Two years into the pandemic, rundown bungalows command bidding wars, buyers keep snatching up places they have never seen, and homebuilders can’t find enough cabinet doors for everyone who wants a new home. The median price for an American home is up nearly 20% in a year. The for-sale inventory is at a new low. And the hopeful buyers left on the sidelines have helped drive up rents instead.
“My pessimistic view is that the economy is perfectly capable of running with unaffordable housing,” said Daryl Fairweather, the chief economist at Redfin. This was evident over the past decade, she said, when affordability worsened even as the economy continued to grow. And that reality has enabled politicians and the public to largely neglect the issue of housing affordability.

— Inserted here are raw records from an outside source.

(* ===== verification/Notifications.v ===== *)
(** The jobs of notifications (crates/tasks/src/notifications.rs): generating and storing the codes
    and tickets that are sent, and delivering the messages of the outbox.

    A job works on the state of a worker, [JobSt]; it opens a transaction of its own, or one per
    delivery. *)
From stdpp Require Import pretty.
From S2P Require Import Prelude Ids RateLimit Passwords TokenFormat Scope Pkce Jose Keystore Domain Accounts Notification Database Messaging Repository ClientMetadata ProviderMetadata AccountRepository Pagination NotificationRepository.

Open Scope Z_scope.

(** ** Errors of jobs (new_queue/job_types.rs) *)

Inductive JobCause :=
| Cause_Database (error : DatabaseError)
| Cause_Message (text : string)
| Cause_Homeserver.

(** A job fails, to be retried or for good; or it panics; [Job_OutOfFuel] is a loop of the model
    that has not ended. *)
Inductive JobError :=
| JobError_retry (error : JobCause)
| JobError_fail (error : JobCause)
| Job_Panicked
| Job_OutOfFuel.

(** Third-party code the jobs call. *)
Class NotificationExternals := {
  (** the serialisation of [DateTime<Utc>] *)
  datetime_text : DateTime → string;
  (** [str::parse::<Address>], with the text of its error *)
  address_parse : string → result string string;
  (** [str::parse::<DataLocale>], with the text of its error *)
  locale_parse : string → result string string;
  (** [DatabaseError::to_string] *)
  database_error_text : DatabaseError → string;
}.

Definition TEMPLATE_EMAIL_VERIFICATION : string := "email_verification".
Definition TEMPLATE_SMS_VERIFICATION : string := "sms_verification_code".
Definition TEMPLATE_EMAIL_RECOVERY : string := "email_recovery".
Definition EMAIL_VERIFICATION_LANGUAGE : string := "en".

Definition MINUTES (n : Z) : Z := n * 60000000.
Definition SECONDS (n : Z) : Z := n * 1000000.

(** [rng.next_u32()] *)
Definition next_u32 (rng : Rng) : Z * Rng :=
  let '(bytes, rng) := fill_bytes 4 rng in (from_be_bytes (reverse bytes), rng).

(** [format!("{:06}", n)] *)
Definition pad6 (n : Z) : string :=
  let text := pretty n in
  String.concat "" (replicate (6 - String.length text) "0") +:+ text.

Definition verification_code (notifications : NotificationCenter) (rng : Rng) : string * Rng :=
  match nc_fixed_verification_code notifications with
  | Some code => (code, rng)
  | None => let '(n, rng) := next_u32 rng in (pad6 (n mod 1000000), rng)
  end.

(** ** Failures *)

Definition error_chain_contains_any (error : ErrorChain) (needles : list string) : bool :=
  existsb (λ message, existsb (λ needle, str_contains needle (str_map ascii_lower message)) needles)
    (error.1 :: error.2).

Definition is_permanent_tls_validation_error (error : ErrorChain) : bool :=
  error_chain_contains_any error
    ["invalid peer certificate"; "unknownissuer"; "certificate verify failed";
     "self-signed certificate"; "certificate has expired"; "not valid for name";
     "hostname mismatch"].

Definition notification_failure_from_error (error : NotificationError) : NotificationDeliveryFailure :=
  let failure code message retryable :=
    {| failure_code := Some code; failure_message := Some message;
       failure_retryable := retryable |} in
  match error with
  | Notification_EmailNotConfigured =>
      failure "email_not_configured" "email notifications are not configured" false
  | Notification_SmsNotConfigured =>
      failure "sms_not_configured" "sms notifications are not configured" false
  | Notification_Email (Mailer_Transport error) =>
      failure
        match error with
        | Transport_Message _ => "email_message"
        | Transport_Smtp _ => "email_smtp"
        | Transport_Sendmail _ => "email_sendmail"
        | Transport_Json _ => "email_json"
        | Transport_Http error =>
            if is_permanent_tls_validation_error error then "email_tls_certificate" else "email_http"
        | Transport_ProviderError status _ _ _ => "email_provider_" +:+ pretty status
        end
        (EmailTransportError_to_string error)
        match error with
        | Transport_ProviderError _ _ _ retryable => retryable
        | Transport_Message _ | Transport_Json _ => false
        | Transport_Smtp _ | Transport_Sendmail _ => true
        | Transport_Http error => negb (is_permanent_tls_validation_error error)
        end
  | Notification_Email (Mailer_Templates error) => failure "email_template" error false
  | Notification_Sms (Sms_Http error) =>
      let is_permanent_tls := is_permanent_tls_validation_error error in
      failure (if is_permanent_tls then "sms_tls_certificate" else "sms_http") error.1
        (negb is_permanent_tls)
  | Notification_Sms (Sms_ProviderError status body) =>
      failure ("sms_provider_" +:+ pretty status) body ((500 <=? status) || (status =? 429))
  end.

Definition terminal_failure (code message : string) : NotificationDeliveryFailure :=
  {| failure_code := Some code; failure_message := Some message; failure_retryable := false |}.

(** The wall clock is only read for the templates that expire. *)
Definition next_retry_delay (utc_now : DateTime) (request : NotificationRequest)
    (delivery : NotificationDelivery) (failure : NotificationDeliveryFailure) : option Z :=
  if negb (failure_retryable failure) then None
  else
    delay ← (if ndel_attempt_count delivery =? 1 then Some (SECONDS 30)
             else if ndel_attempt_count delivery =? 2 then Some (MINUTES 2)
             else if (ndel_attempt_count delivery =? 3) &&
                     String.eqb (nreq_template_key request) TEMPLATE_EMAIL_RECOVERY
             then Some (MINUTES 10)
             else None);
    if (String.eqb (nreq_template_key request) TEMPLATE_EMAIL_VERIFICATION ||
        String.eqb (nreq_template_key request) TEMPLATE_SMS_VERIFICATION) &&
       (nreq_created_at request + MINUTES 5 <=? utc_now + delay)
    then None
    else Some delay.

(** ** The metadata of events *)

Definition option_json {A} (f : A → Json) (o : option A) : Json :=
  match o with Some a => f a | None => Json_Null end.

Definition failure_to_value (failure : NotificationDeliveryFailure) : Json :=
  Json_Object [("code", option_json Json_String (failure_code failure));
               ("message", option_json Json_String (failure_message failure));
               ("retryable", Json_Bool (failure_retryable failure))].

Section jobs.
Context {UX : UrlExternals} {VX : UrlPartsExternals} {BX : UrlBuildExternals} {DX : DbExternals} {LX : LimiterExternals}
  {XX : AccountExternals} {NX : NotificationExternals}.

Definition destination_to_value (destination : NotificationDestination) : Json :=
  match destination with
  | Destination_Email email => Json_Object [("type", Json_String "email"); ("email", Json_String email)]
  | Destination_Sms phone_number =>
      Json_Object [("type", Json_String "sms"); ("phone_number", Json_String phone_number)]
  | Destination_Webhook url => Json_Object [("type", Json_String "webhook"); ("url", Json_String url)]
  | Destination_InApp user_id =>
      Json_Object [("type", Json_String "in_app"); ("user_id", Json_String (ulid_to_string user_id))]
  end.

Definition payload_to_value (payload : NotificationPayload) : Json :=
  match payload with
  | Payload_Verification code language =>
      Json_Object [("code", Json_String code); ("language", Json_String language)]
  | Payload_EmailRecovery user_id ticket =>
      Json_Object [("user_id", Json_String (ulid_to_string user_id)); ("ticket", Json_String ticket)]
  end.

Definition time_json (t : DateTime) : Json := Json_String (datetime_text t).

(** ** Requests of messages *)

Definition or_retry {A} (m : M St DatabaseError A) : M JobSt JobError A :=
  lift (try_with (λ e, JobError_retry (Cause_Database e)) m).

(** [state.repository()]: a new transaction; one still open is abandoned *)
Definition job_repository : M JobSt JobError () := lift repo_cancel.
Definition job_save : M JobSt JobError () := lift repo_save.
Definition job_cancel : M JobSt JobError () := lift repo_cancel.
Definition job_rng {A} (f : Rng → A * Rng) : M JobSt JobError A := lift (with_rng f).

Definition append_event (notification_request : NotificationRequest)
    (notification_delivery : option NotificationDelivery) (kind : NotificationEventKind)
    (summary : option string) (metadata : Json) : M JobSt JobError () :=
  let params :=
    match summary with
    | None => NewNotificationEventLog_new kind Actor_System metadata
    | Some summary => with_summary summary (NewNotificationEventLog_new kind Actor_System metadata)
    end in
  _ ← or_retry (notification_append_event notification_request notification_delivery params);
  mret tt.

“It’s really hard for an owner-occupier to compete with the amount of money that’s flowing into this region,” said Dan Immergluck, a professor at Georgia State in Atlanta. There, even in a Sun Belt market with robust new housing construction, supply still can’t keep up with demand. Working-class households on the cusp of homeownership before the pandemic may now need another five to 10 years to play catch-up, said Ralph McLaughlin, chief economist at Kukun, a company that tracks real estate investment activity. The days of one-earner households buying a decent-quality starter home anywhere in the U.S. may be over, he said — unless that one earner is a high earner.